**What to work on**
Give back an exact copy of the lines in the records below, from the line that has "destruct B as [N | N]." through the line that has "(** ** The theorems", and nothing besides.

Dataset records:

(** C3, amended.  A [tools/list] request whose cursor cannot be read as a
    number, or reads as a negative one, gets the page that starts at the
    beginning of the catalog.  A cursor that reads as a number from the
    catalog length up is not clamped: its page is empty and has no
    [nextCursor].  Whatever the cursor, the response is a success
    envelope. *)
Theorem cursor_is_clamped_below_only params cursor id w :
  r_json_get_str params "cursor" = Some cursor ->
  tools (capabilities (server_state w)) = true ->
  (no_number cursor = true \/ (atoi cursor < 0)%Z ->
   handle_list_tools params = handle_list_tools None)
  /\ ((Z.of_nat (List.length tool_table) <= atoi cursor <= 2 ^ 31 - 11)%Z ->
      handle_list_tools params = js "{'tools':[]}")
  /\ handle_mcp_request "tools/list" params id w
     = (create_success_response (Some (handle_list_tools params)) id, w).
Proof.
  intros C T. split; [|split].
  - intros B. unfold handle_list_tools. rewrite C.
    destruct B as [N | N].
    + rewrite (atoi_no_number _ N). reflexivity.
    + apply Z.ltb_lt in N. rewrite N. reflexivity.
  - change (Z.of_nat (List.length tool_table)) with 5%Z. intros R.
    unfold handle_list_tools. rewrite C.
    change (Z.of_nat (List.length tool_table)) with 5%Z.
    destruct (Z.ltb_spec (atoi cursor) 0) as [L | _]; [lia|].
    rewrite to_int32_in_range by lia.
    destruct (Z.gtb_spec (atoi cursor + 10) 5) as [_ | G]; [|lia].
    replace (Z.to_nat (5 - atoi cursor)) with 0%nat by lia. reflexivity.
  - unfold handle_mcp_request, bind, gets, ret.
    unfold assert_request_handler_capability, check_server_capability.
    cbn. rewrite T. reflexivity.
Qed.

End ToolList.

(** ** The theorems at concrete requests, on the sample radare2 *)

Definition tool_params (tool : string) (arguments : list (string * RJson))
  : option RJson :=
  Some (R_JSON_OBJECT [ ("name", R_JSON_STRING tool);
                        ("arguments", R_JSON_OBJECT arguments) ]).

(** The state after [openFile] has opened ["/bin/ls"]. *)
Definition world_with_file : World :=
  snd (handle_call_tool (H := Sample.radare2)
         (tool_params "openFile" [("filePath", R_JSON_STRING "/bin/ls")])
         initial_world).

**Your solution**
    destruct B as [N | N].
    + rewrite (atoi_no_number _ N). reflexivity.
    + apply Z.ltb_lt in N. rewrite N. reflexivity.
  - change (Z.of_nat (List.length tool_table)) with 5%Z. intros R.
    unfold handle_list_tools. rewrite C.
    change (Z.of_nat (List.length tool_table)) with 5%Z.
    destruct (Z.ltb_spec (atoi cursor) 0) as [L | _]; [lia|].
    rewrite to_int32_in_range by lia.
    destruct (Z.gtb_spec (atoi cursor + 10) 5) as [_ | G]; [|lia].
    replace (Z.to_nat (5 - atoi cursor)) with 0%nat by lia. reflexivity.
  - unfold handle_mcp_request, bind, gets, ret.
    unfold assert_request_handler_capability, check_server_capability.
    cbn. rewrite T. reflexivity.
Qed.

End ToolList.

(** ** The theorems at concrete requests, on the sample radare2 *)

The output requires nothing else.